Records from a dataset
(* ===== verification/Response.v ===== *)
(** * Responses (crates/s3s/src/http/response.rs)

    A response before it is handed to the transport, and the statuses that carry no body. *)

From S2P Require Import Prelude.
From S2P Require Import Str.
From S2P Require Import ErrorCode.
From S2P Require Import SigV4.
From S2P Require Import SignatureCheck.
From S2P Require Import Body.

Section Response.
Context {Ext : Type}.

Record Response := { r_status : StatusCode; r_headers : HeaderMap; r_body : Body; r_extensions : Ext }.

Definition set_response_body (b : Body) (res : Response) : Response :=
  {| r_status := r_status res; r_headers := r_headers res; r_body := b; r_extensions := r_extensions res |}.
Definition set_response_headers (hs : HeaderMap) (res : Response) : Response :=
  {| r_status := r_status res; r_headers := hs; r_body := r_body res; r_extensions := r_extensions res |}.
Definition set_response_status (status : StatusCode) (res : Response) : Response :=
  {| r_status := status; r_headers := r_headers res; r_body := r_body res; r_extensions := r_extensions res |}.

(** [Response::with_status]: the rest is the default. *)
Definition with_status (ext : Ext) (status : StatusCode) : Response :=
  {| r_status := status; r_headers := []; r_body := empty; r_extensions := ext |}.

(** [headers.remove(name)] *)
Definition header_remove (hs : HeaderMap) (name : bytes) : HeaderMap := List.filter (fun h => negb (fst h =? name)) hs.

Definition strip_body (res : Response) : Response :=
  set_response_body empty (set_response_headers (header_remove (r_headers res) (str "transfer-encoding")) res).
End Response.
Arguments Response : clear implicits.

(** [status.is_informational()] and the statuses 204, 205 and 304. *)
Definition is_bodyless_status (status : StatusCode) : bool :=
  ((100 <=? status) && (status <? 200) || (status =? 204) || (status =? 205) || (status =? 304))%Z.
* * *
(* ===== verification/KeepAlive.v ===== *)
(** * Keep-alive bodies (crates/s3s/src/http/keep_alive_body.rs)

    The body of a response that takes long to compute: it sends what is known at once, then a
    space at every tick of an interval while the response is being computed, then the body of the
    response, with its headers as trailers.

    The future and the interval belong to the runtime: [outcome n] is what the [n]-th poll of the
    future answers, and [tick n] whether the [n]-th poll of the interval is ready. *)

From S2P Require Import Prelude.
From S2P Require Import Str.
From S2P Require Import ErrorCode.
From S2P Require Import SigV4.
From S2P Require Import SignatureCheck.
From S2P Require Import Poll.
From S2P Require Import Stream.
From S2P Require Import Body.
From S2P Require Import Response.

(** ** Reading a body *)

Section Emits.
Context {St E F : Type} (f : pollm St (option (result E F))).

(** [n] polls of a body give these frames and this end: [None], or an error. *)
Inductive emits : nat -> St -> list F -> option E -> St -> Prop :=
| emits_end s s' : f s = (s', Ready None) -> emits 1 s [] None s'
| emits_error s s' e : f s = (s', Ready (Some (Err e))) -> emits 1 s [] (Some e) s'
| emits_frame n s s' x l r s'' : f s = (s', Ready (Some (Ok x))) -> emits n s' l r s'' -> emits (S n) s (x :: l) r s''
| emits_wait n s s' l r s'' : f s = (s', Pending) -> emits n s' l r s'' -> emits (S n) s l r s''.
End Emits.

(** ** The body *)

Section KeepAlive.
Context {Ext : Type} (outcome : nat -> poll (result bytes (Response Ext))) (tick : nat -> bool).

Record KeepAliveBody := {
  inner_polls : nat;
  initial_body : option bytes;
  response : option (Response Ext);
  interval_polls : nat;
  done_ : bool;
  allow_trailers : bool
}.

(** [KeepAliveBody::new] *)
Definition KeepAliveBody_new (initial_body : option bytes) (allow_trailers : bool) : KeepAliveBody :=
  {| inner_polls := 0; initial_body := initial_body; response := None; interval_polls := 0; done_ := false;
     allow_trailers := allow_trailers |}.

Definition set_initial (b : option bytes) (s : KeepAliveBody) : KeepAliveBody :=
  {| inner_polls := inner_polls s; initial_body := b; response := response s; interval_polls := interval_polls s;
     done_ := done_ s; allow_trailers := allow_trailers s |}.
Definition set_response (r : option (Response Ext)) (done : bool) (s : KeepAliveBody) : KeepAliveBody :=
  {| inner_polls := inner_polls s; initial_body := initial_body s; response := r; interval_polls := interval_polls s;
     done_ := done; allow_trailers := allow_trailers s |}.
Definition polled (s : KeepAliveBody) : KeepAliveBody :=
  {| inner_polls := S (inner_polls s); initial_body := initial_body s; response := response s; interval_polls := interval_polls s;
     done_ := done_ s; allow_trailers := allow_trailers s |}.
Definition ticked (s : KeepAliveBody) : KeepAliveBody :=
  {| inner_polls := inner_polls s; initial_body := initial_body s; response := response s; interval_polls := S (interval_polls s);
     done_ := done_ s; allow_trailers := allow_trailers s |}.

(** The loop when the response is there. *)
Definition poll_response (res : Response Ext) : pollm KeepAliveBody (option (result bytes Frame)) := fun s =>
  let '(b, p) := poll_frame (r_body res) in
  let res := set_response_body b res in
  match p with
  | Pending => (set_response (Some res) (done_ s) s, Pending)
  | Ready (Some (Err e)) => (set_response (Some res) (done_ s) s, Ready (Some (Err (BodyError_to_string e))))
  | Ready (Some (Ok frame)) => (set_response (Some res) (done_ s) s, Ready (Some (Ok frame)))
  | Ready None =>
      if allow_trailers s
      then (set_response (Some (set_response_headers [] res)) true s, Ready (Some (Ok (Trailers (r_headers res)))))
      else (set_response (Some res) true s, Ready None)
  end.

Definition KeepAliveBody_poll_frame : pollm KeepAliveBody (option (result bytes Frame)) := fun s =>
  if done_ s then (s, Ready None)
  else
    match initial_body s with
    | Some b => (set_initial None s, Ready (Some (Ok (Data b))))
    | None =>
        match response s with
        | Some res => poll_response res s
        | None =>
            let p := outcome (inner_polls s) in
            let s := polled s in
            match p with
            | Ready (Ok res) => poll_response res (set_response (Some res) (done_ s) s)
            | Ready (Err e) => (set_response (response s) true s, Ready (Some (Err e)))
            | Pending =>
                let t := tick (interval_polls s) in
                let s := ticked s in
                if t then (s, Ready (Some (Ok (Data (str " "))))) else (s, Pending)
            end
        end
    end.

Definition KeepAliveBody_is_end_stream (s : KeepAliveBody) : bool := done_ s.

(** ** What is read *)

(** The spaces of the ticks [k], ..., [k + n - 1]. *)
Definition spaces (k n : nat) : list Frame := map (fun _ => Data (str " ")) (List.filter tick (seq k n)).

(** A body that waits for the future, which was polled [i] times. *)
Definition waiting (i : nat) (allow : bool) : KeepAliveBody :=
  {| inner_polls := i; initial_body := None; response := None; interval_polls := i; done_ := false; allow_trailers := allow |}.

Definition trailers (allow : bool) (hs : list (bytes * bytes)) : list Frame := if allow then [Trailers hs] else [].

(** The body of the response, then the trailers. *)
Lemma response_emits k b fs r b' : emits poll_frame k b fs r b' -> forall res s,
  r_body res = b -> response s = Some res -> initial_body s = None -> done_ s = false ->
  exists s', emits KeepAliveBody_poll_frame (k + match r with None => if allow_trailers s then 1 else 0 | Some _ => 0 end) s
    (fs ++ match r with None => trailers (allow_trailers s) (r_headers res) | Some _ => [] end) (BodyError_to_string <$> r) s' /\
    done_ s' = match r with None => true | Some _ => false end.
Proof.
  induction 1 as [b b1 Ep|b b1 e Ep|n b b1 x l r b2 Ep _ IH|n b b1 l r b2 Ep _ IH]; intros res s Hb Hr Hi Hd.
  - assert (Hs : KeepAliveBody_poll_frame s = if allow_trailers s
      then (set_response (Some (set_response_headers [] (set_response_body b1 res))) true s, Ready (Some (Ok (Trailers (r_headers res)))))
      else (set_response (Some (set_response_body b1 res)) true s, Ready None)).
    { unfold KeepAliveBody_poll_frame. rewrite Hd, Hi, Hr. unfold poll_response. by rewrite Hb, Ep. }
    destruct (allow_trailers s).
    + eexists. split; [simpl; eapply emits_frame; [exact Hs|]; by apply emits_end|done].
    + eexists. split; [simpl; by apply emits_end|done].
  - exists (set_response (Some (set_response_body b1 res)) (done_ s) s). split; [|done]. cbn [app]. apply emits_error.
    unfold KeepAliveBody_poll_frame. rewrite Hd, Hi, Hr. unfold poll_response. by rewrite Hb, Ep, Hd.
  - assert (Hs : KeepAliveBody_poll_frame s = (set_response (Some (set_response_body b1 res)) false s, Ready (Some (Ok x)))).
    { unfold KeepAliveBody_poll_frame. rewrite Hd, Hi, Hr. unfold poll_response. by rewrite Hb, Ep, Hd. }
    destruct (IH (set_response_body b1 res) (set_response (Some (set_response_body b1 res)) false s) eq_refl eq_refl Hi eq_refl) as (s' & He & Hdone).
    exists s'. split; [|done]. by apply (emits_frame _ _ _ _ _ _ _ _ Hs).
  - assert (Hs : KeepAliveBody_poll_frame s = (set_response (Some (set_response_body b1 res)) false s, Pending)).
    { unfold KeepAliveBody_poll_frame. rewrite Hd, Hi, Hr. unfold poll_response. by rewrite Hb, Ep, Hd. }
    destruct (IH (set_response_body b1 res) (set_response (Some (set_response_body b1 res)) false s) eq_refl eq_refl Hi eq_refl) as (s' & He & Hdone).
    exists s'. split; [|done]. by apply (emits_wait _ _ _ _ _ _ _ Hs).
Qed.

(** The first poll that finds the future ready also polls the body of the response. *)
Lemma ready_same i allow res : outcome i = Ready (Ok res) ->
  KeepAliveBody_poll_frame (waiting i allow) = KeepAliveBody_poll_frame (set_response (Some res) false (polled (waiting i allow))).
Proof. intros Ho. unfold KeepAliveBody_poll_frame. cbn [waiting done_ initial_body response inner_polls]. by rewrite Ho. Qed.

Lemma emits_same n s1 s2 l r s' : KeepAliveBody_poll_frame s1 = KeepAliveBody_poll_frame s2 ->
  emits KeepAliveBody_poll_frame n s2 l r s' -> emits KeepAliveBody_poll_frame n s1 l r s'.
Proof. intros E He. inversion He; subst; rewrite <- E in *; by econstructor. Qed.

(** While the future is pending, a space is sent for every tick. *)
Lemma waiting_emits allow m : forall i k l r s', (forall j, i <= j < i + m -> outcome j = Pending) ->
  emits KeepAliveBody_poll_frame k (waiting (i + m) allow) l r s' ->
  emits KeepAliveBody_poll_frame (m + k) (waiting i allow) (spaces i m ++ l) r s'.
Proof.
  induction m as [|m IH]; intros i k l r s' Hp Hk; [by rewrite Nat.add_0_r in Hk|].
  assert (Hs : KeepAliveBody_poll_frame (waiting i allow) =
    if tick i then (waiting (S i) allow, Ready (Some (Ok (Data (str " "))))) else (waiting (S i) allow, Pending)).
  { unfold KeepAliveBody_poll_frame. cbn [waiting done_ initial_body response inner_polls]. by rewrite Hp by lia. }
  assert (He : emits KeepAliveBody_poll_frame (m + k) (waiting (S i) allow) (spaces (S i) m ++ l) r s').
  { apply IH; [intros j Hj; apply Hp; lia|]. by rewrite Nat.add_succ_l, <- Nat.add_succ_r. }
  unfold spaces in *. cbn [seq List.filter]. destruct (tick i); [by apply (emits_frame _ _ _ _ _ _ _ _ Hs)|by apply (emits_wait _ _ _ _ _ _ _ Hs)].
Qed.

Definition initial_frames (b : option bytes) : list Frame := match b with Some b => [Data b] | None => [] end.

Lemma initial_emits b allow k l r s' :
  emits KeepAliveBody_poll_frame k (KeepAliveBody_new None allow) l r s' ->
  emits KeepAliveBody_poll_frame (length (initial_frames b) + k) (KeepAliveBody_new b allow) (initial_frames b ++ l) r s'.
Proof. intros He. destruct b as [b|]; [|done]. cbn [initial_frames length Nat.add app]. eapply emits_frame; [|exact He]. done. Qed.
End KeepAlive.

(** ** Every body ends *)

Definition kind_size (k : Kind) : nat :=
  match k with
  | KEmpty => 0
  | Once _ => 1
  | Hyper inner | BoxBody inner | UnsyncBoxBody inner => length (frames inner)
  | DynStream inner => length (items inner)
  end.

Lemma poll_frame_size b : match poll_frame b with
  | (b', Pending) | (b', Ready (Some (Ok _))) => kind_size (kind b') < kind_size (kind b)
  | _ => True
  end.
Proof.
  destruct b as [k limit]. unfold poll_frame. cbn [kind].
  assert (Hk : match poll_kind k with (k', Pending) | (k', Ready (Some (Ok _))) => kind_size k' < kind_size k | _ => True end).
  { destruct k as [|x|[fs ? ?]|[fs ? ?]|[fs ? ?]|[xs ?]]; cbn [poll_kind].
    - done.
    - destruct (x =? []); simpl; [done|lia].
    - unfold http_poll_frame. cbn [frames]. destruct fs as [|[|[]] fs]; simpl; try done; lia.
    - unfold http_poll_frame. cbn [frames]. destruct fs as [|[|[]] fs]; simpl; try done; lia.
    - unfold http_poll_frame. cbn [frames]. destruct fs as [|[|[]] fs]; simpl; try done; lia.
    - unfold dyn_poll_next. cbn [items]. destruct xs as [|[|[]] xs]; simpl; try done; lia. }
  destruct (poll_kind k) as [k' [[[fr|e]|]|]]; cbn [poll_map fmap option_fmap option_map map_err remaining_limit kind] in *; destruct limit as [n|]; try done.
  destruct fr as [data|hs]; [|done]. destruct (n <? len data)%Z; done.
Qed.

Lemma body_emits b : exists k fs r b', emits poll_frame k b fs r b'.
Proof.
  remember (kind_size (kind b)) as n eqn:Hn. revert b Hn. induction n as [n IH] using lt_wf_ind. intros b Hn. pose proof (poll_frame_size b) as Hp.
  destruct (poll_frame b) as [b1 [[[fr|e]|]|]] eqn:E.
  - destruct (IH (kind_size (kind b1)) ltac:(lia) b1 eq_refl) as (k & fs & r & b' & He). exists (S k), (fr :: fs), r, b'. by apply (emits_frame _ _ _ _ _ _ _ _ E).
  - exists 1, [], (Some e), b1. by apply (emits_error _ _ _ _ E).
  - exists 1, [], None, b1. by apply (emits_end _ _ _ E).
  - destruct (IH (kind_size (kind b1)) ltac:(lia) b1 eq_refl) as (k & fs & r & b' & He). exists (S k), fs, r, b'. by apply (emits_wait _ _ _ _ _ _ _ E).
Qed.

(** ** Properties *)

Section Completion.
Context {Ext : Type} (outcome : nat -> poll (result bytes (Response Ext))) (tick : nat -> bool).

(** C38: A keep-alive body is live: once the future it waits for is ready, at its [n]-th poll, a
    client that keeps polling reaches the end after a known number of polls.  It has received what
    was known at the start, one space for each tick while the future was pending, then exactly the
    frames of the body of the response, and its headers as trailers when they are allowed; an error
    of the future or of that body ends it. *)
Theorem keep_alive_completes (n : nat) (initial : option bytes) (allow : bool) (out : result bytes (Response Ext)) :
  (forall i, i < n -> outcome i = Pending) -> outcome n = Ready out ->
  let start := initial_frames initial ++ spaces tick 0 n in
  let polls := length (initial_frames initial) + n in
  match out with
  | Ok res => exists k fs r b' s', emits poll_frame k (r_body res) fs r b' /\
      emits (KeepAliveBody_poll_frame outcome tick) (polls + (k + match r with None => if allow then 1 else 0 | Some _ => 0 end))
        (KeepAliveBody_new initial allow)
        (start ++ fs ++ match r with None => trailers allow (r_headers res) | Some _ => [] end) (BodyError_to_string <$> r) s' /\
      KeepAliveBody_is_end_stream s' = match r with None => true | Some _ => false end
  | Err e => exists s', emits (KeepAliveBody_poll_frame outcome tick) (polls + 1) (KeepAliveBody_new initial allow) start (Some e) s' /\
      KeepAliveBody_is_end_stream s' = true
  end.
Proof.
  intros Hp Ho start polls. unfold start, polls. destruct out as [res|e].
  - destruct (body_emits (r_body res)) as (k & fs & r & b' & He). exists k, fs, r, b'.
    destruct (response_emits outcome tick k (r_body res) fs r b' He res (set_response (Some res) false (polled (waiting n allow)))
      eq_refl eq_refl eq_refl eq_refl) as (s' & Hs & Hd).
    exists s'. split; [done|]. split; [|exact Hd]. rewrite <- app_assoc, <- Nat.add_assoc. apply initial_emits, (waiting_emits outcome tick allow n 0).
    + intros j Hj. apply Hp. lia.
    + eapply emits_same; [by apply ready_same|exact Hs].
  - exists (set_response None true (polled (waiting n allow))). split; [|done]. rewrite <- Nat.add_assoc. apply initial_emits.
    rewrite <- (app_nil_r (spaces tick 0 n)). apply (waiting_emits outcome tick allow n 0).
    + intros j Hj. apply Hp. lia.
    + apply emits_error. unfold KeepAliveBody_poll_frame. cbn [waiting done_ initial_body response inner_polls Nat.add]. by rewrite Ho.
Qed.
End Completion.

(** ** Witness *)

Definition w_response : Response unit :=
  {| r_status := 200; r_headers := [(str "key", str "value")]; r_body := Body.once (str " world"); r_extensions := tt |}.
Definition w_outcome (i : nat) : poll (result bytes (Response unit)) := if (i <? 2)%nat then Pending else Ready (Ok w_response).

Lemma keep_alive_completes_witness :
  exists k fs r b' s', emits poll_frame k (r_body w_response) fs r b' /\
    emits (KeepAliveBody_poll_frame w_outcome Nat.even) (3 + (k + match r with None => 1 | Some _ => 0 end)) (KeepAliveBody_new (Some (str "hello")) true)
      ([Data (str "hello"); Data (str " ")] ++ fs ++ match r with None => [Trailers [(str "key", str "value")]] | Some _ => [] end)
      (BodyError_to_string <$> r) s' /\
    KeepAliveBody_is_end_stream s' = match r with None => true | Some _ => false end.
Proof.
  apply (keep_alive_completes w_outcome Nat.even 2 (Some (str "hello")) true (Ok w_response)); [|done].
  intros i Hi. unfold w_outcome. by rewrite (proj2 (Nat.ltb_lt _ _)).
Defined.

What the task requires :: Take the line above containing "(* ===== verification/Response.v ===== *)", the line containing "(** [headers.remove(name)] *)", and all lines in between, and copy them exactly without anything else.

Reply ::
(* ===== verification/Response.v ===== *)
(** * Responses (crates/s3s/src/http/response.rs)

    A response before it is handed to the transport, and the statuses that carry no body. *)

From S2P Require Import Prelude.
From S2P Require Import Str.
From S2P Require Import ErrorCode.
From S2P Require Import SigV4.
From S2P Require Import SignatureCheck.
From S2P Require Import Body.

Section Response.
Context {Ext : Type}.

Record Response := { r_status : StatusCode; r_headers : HeaderMap; r_body : Body; r_extensions : Ext }.

Definition set_response_body (b : Body) (res : Response) : Response :=
  {| r_status := r_status res; r_headers := r_headers res; r_body := b; r_extensions := r_extensions res |}.
Definition set_response_headers (hs : HeaderMap) (res : Response) : Response :=
  {| r_status := r_status res; r_headers := hs; r_body := r_body res; r_extensions := r_extensions res |}.
Definition set_response_status (status : StatusCode) (res : Response) : Response :=
  {| r_status := status; r_headers := r_headers res; r_body := r_body res; r_extensions := r_extensions res |}.

(** [Response::with_status]: the rest is the default. *)
Definition with_status (ext : Ext) (status : StatusCode) : Response :=
  {| r_status := status; r_headers := []; r_body := empty; r_extensions := ext |}.

(** [headers.remove(name)] *)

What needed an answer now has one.